Activity — Copy out all the lines in the records that include the word "apply".

··· Data supplied ···

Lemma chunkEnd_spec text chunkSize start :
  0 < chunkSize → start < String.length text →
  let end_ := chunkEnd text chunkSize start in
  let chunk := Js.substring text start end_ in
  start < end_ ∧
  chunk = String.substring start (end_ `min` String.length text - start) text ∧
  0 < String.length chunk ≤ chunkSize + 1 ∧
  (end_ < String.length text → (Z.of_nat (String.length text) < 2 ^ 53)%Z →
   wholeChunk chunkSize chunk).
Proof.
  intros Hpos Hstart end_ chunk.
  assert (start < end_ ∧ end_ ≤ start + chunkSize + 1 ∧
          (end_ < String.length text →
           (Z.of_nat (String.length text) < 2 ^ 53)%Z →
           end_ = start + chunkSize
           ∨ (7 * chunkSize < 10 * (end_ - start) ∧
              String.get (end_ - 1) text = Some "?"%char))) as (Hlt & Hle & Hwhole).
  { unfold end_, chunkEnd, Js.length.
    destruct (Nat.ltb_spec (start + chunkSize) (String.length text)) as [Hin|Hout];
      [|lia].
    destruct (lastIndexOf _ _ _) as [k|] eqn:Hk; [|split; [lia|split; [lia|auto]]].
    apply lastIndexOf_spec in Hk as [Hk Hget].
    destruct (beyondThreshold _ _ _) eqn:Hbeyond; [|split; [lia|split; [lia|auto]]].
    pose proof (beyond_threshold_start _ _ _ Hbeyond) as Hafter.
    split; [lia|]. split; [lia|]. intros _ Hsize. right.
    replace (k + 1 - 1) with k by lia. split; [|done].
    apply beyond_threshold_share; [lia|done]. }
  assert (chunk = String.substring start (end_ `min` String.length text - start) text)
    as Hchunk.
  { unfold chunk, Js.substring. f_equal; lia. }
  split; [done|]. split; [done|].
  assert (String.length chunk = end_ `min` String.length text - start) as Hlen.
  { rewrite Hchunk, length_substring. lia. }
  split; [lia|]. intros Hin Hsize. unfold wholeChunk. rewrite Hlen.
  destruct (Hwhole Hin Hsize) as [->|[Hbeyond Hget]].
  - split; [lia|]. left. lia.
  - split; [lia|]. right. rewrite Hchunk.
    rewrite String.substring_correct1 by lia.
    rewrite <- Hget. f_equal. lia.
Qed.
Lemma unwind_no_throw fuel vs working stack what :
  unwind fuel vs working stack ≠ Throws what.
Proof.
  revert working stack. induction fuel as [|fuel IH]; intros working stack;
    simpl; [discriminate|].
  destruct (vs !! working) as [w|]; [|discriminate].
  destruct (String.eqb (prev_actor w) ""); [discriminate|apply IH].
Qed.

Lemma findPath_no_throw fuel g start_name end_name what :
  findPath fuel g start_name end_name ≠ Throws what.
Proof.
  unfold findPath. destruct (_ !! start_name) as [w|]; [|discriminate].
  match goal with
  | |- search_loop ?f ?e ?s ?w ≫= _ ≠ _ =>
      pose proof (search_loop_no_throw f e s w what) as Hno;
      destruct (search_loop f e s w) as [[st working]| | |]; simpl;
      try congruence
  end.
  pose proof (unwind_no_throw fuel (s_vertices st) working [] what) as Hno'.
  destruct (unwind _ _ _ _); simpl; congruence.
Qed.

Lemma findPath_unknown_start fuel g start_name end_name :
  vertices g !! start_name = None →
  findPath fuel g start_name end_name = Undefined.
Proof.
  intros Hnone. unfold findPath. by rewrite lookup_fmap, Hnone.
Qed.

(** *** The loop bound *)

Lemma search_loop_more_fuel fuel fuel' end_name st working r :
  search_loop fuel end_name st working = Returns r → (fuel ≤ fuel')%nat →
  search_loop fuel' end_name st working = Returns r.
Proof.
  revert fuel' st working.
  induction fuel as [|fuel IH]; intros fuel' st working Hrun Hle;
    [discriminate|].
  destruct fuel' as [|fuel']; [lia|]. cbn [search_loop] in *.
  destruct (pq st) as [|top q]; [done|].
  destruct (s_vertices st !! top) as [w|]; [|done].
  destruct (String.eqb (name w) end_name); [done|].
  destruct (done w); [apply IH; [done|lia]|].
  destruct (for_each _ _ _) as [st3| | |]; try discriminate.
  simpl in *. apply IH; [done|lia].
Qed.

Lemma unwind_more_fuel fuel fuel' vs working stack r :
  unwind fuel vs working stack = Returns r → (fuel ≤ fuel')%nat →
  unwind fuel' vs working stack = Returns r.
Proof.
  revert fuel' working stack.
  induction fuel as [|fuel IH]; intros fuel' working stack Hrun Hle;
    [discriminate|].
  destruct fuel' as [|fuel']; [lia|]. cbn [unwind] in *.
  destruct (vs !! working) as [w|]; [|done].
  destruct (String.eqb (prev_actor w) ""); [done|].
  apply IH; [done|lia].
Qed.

···
··· Data supplied ···

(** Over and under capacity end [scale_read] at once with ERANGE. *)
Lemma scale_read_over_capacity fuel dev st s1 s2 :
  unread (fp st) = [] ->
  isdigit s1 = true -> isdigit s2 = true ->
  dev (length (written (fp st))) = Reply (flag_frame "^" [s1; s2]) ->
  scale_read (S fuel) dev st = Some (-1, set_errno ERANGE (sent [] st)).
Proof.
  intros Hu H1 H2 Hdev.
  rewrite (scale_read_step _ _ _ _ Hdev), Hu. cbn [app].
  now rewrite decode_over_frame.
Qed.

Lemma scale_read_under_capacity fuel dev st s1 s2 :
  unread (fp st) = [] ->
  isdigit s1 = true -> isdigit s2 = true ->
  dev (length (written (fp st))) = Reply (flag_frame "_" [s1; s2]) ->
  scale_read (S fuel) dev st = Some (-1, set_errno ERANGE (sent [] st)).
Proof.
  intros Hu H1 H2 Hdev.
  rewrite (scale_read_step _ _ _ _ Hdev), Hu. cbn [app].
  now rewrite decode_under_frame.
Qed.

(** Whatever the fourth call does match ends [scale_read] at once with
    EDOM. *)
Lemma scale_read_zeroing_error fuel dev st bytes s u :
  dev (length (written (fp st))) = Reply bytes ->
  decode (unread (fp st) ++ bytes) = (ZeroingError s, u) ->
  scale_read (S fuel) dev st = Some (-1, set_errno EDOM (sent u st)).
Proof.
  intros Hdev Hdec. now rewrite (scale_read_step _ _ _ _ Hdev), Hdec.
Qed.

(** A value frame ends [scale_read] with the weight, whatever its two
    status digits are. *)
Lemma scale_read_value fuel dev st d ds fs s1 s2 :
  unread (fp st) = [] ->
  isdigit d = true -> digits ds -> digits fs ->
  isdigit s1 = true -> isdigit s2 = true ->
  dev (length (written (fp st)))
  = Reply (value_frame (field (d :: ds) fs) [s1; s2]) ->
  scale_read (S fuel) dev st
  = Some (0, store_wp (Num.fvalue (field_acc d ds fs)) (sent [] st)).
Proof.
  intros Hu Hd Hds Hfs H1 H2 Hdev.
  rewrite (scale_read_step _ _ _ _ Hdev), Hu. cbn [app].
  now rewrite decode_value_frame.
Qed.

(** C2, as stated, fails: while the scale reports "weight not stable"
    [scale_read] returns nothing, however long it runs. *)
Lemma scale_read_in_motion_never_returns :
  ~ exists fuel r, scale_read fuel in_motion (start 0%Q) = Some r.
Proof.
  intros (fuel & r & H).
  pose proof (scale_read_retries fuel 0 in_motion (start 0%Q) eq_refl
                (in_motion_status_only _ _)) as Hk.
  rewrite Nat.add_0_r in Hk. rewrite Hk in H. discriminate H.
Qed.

···
··· Data supplied ···

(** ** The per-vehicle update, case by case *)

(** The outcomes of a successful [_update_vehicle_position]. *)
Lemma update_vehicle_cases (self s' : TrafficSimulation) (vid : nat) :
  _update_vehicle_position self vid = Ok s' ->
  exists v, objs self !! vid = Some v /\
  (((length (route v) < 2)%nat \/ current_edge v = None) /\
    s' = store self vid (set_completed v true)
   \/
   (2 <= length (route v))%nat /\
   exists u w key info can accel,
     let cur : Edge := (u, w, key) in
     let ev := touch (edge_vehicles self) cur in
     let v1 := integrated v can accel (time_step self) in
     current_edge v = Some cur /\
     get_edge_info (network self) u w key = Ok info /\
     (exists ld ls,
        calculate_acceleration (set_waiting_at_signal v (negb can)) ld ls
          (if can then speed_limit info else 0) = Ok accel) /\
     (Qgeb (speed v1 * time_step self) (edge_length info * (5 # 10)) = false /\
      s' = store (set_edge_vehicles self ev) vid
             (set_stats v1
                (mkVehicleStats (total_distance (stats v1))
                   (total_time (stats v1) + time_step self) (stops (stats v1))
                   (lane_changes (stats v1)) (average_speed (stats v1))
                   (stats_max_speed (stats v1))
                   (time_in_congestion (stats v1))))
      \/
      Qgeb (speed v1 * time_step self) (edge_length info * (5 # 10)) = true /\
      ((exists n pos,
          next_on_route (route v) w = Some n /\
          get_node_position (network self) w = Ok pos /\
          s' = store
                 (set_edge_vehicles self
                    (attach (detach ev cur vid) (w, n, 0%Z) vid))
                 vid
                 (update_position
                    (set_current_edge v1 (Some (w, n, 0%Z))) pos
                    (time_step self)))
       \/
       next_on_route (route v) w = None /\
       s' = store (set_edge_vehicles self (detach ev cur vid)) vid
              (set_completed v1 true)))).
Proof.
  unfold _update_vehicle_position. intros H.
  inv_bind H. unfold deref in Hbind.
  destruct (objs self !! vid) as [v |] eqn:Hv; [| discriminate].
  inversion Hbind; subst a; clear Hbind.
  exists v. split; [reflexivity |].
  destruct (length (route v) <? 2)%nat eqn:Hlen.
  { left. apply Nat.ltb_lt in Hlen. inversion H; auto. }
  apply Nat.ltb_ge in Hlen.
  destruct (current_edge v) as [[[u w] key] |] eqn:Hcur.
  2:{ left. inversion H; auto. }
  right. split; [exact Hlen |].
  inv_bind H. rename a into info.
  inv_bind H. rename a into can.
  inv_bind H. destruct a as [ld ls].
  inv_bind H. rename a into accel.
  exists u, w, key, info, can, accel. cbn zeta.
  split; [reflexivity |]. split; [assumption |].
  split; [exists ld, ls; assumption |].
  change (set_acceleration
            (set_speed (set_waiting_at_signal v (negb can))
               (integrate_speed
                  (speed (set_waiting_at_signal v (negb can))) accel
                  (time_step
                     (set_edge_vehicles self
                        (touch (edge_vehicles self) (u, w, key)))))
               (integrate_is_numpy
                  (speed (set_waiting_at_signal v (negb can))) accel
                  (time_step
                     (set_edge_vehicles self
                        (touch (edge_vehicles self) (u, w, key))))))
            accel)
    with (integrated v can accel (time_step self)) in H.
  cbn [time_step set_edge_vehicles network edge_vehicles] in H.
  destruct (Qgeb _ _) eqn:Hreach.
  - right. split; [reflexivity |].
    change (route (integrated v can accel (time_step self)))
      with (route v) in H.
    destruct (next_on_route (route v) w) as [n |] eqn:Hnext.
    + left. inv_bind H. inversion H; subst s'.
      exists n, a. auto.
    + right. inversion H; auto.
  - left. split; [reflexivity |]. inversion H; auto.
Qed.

···

Answer space —
    apply lastIndexOf_spec in Hk as [Hk Hget].
    apply beyond_threshold_share; [lia|done]. }
  destruct (String.eqb (prev_actor w) ""); [discriminate|apply IH].
  destruct (done w); [apply IH; [done|lia]|].
  simpl in *. apply IH; [done|lia].
  apply IH; [done|lia].
  { left. apply Nat.ltb_lt in Hlen. inversion H; auto. }
  apply Nat.ltb_ge in Hlen.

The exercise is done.